Designed to keep workouts interesting, challenging and effective, CrossFit emphasizes functional skills such as lifting, throwing, pulling and pushing. Its goal is to improve how a person moves through daily physical obstacles and tasks, whether that’s running for the ferry with a heavy bag, gardening for hours or repeatedly picking up a toddler.
DeRosalia said that results come quicker from CrossFit than from a traditional gym routine. “You get a lot of bang for your buck.” Sam Berni, a North Kitsap resident firefighter, enjoys the focused workouts and the added bonus of avoiding injuries on the job.
“It absolutely helps me at work,” he said. “From where I was three years ago to where I am now [physically] is a night-and-day difference.” Chuck Deen, 55, started CrossFit last fall and has also seen improvement in his fitness.
“Now it’s just kind of addictive,” he said. He believes that “anyone can do CrossFit, but it’s not for everybody. You have to want to amuse yourself like this.” After all, it’s hard to be too serious when you’re drenched in sweat, muscles quivering, surrounded by a chorus of grunts.
A competitive streak is also useful to fully appreciate CrossFit. Each participant’s daily results—like how many pounds were deadlifted or the number of pull-ups won in a minute are publicly posted at the gym, engendering the sport’s famous motivational element.
As folks push themselves, safety is critical to DeRosalia, whose team uses an incremental approach. “We practice to make sure your form is good and then reconfirm that you can properly repeat the movement. Then we add intensity to it with weight or speed,” he said.
“We limit our class size, too, because there’s only so much attention you can give in bigger groups. A coach is always moving around the room, having dialogue with students about how they’re doing.”
Tressa Johnson, CrossFit fan and island librarian, didn’t have any reservations about trying the program. “They’re always working with you to make sure that you’re not using too much weight and you’re being safe,” she said. The social element of CrossFit can appeal to those who find a traditional gym workout isolating.
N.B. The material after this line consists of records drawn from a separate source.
Definition bounded (C : string → Z) (l : Limiter) : Prop :=
  ∀ rule, consumers l rule ≠ ∅ → Z.of_nat (size (consumers l rule)) ≤ C rule.

Lemma consumers_insert l bs n k o cs c rule rule' :
  consumers (mkLimiter bs n k o (<[rule := cs]> (ruleConsumers l)) c) rule'
  = if decide (rule = rule') then cs else consumers l rule'.
Proof. unfold consumers. simpl. case_decide; [subst; by rewrite lookup_insert_eq|by rewrite lookup_insert_ne]. Qed.

Lemma consumer_bounded C l rule consumer r bu now :
  bounded C l → bounded C (allowWithConsumerKey l rule consumer r bu (C rule) now).2.
Proof.
  intros Hb rule'. unfold allowWithConsumerKey, consumers at 1 2. rewrite take_consumers.
  fold (consumers l rule). set (cs := if _ : bool then _ else _).
  match goal with |- context [mkLimiter ?a ?b ?c ?d (<[rule := cs]> _) ?e] =>
    pose proof (consumers_insert l a b c d cs e rule rule') as Hc end.
  unfold consumers in Hc at 1. rewrite Hc. case_decide as Heq; [subst rule'|apply Hb].
  unfold cs. clear cs Hc. destruct (bool_decide (consumer ∈ consumers l rule)) eqn:Et; simpl.
  - apply bool_decide_eq_true in Et. intros _. rewrite subseteq_union_1_L by set_solver. apply Hb. set_solver.
  - apply bool_decide_eq_false in Et. destruct (C rule <=? Z.of_nat (size (consumers l rule))) eqn:Ec; [apply Hb|].
    apply Z.leb_gt in Ec. intros _. rewrite size_union, size_singleton by set_solver. lia.
Qed.

Lemma exec_bounded C l now c : bounded C l → call_caps C c → bounded C (exec l now c).2.
Proof.
  intros Hb Hc. destruct c as [id r bu key|rule consumer r bu capacity|id]; simpl in *.
  - unfold AllowWithCentralParams. destruct (noop l); [done|]. destruct (_ || _); [done|].
    unfold allowTokenWithCentralKey. pose proof (take_consumers l id r bu EmptyString now) as Ht.
    destruct (allowTokenKeyedLocked l id r bu EmptyString now) as [ok l1]. simpl in Ht.
    assert (bounded C l1) by (unfold bounded, consumers in *; by rewrite Ht). by repeat case_match.
  - unfold AllowWithConsumerKey. subst capacity. destruct (noop l); [done|]. destruct (_ || _); [done|].
    destruct (_ <=? 0); [done|]. destruct (String.eqb _ _); [done|]. by apply consumer_bounded.
  - intros rule. unfold consumers. simpl. destruct (decide (id = rule)) as [->|];
      [by rewrite lookup_delete_eq|rewrite lookup_delete_ne by done; apply Hb].
Qed.
Lemma find_entry_Some host l e : find_entry host l = Some e → e ∈ l ∧ Host e = host.
Proof.
  unfold find_entry. intros H.
  assert (e ∈ filter (is_host host) l) as [Hh Hin]%elem_of_filter_bool.
  { destruct (filter _ _); cbn in H; [done|]. simplify_eq. by left. }
  split; [done|]. by apply String.eqb_eq in Hh.
Qed.

Lemma find_entry_None host l e : find_entry host l = None → e ∈ l → Host e ≠ host.
Proof.
  unfold find_entry. intros H Hin <-.
  assert (e ∈ filter (is_host (Host e)) l) as Hf.
  { apply elem_of_filter_bool. split; [|done]. apply String.eqb_refl. }
  destruct (filter _ _); [by apply elem_of_nil in Hf|done].
Qed.

Lemma elem_of_other_hosts host l e : e ∈ other_hosts host l ↔ e ∈ l ∧ Host e ≠ host.
Proof.
  unfold other_hosts. rewrite elem_of_filter_bool, negb_true_iff. unfold is_host.
  rewrite String.eqb_neq. naive_solver.
Qed.

Lemma other_hosts_length host l e : e ∈ l → Host e = host → (length (other_hosts host l) < length l)%nat.
Proof.
  intros Hin Hh. unfold other_hosts. induction l as [|x l IH]; [by apply elem_of_nil in Hin|].
  rewrite filter_cons_bool. apply elem_of_cons in Hin as [<-|Hin].
  - unfold is_host at 1. rewrite Hh, String.eqb_refl. cbn.
    pose proof (length_filter (λ e, Is_true (negb (is_host host e))) l). lia.
  - specialize (IH Hin). destruct (negb _); cbn; lia.
Qed.

Lemma other_hosts_nodup host l :
  NoDup (Host <$> l) → NoDup (Host <$> other_hosts host l) ∧ host ∉ (Host <$> other_hosts host l).
Proof.
  intros Hnd. split.
  - unfold other_hosts. induction l as [|x l IH]; [constructor|].
    rewrite fmap_cons in Hnd. apply NoDup_cons in Hnd as [Hx Hnd]. rewrite filter_cons_bool.
    destruct (negb _); [|auto]. cbn. constructor; [|auto].
    intros (y & Hy & Hin)%list_elem_of_fmap. apply Hx. apply list_elem_of_fmap. exists y. split; [done|].
    by apply elem_of_filter_bool in Hin as [_ ?].
  - intros (e & He & Hin)%list_elem_of_fmap. apply elem_of_other_hosts in Hin as [_ ?]. congruence.
Qed.

Lemma tidy_mono (P Q : HostEntry → Prop) c : (∀ e, e ∈ ll c → P e → Q e) → tidy P c → tidy Q c.
Proof. intros HPQ []. split; auto. Qed.

Lemma tidy_front P c e :
  tidy P c → P e → (∃ x, x ∈ ll c ∧ Host x = Host e) →
  tidy P (mkCache (cap c) (e :: other_hosts (Host e) (ll c))).
Proof.
  intros [Hf Hnd Hc Hs] He (x & Hx & Hxh).
  destruct (other_hosts_nodup (Host e) _ Hnd) as [Hnd' Hn].
  pose proof (other_hosts_length (Host e) (ll c) x Hx Hxh).
  split; cbn; [|by constructor|done|unfold Len in *; cbn; lia].
  intros y [->|[? _]%elem_of_other_hosts]%elem_of_cons; auto.
Qed.

Lemma tidy_getEntry P c host :
  tidy P c → tidy P (getEntry c host).2 ∧ ∀ e, (getEntry c host).1 = Some e → P e ∧ Host e = host.
Proof.
  intros Hc. unfold getEntry. destruct (find_entry host (ll c)) as [e|] eqn:Hfe; [|done]. cbn.
  apply find_entry_Some in Hfe as [Hin <-]. pose proof (tidy_all P c Hc e Hin) as He.
  split; [apply tidy_front; [done|done|by exists e]|]. by intros ? [= <-].
Qed.

Lemma tidy_New P k : tidy P (NewEdgeRuleCache k).
Proof.
  unfold NewEdgeRuleCache. split; cbn.
  - by intros ? ?%elem_of_nil.
  - constructor.
  - destruct (k <? 1) eqn:E; breflect; lia.
  - unfold Len. cbn. destruct (k <? 1) eqn:E; breflect; lia.
Qed.

Lemma tidy_Reset P Q c : tidy P c → tidy Q (Reset c).
Proof.
  intros [_ _ Hc _]. split; cbn; [by intros ? ?%elem_of_nil|constructor|done|].
  unfold Len. cbn. lia.
Qed.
Over and over, members say that it’s their CrossFit classmates who keep them coming back, citing the special bonds that form from facing challenges together and watching each other succeed. “Because of the work you’re doing together, I think that there’s a level of respect that’s earned, like a brotherhood or sisterhood,” DeRosalia said, noting that the relationships extend well beyond the box. Members have filled in as last-minute babysitters for each other’s kids and fundraised for cancer treatments for a fellow member’s spouse.
CrossFitters also openly welcomes newcomers regardless of age or abilities. “We have a 68-year-old woman and 5-year-old kids (in the kids’ classes) and just to see that is really cool,” he added. Johnson echoed the sentiment. “I love the camaraderie.
Everyone, no matter what level they’re on, no matter how long they’ve been doing CrossFit, they’re welcome here. Everybody cheers everybody on.” With intense workouts and a tightknit community, CrossFit may have figured out a simple, healthy way to help people feel better on the inside as well as on the outside. Whose heart doesn’t race for that?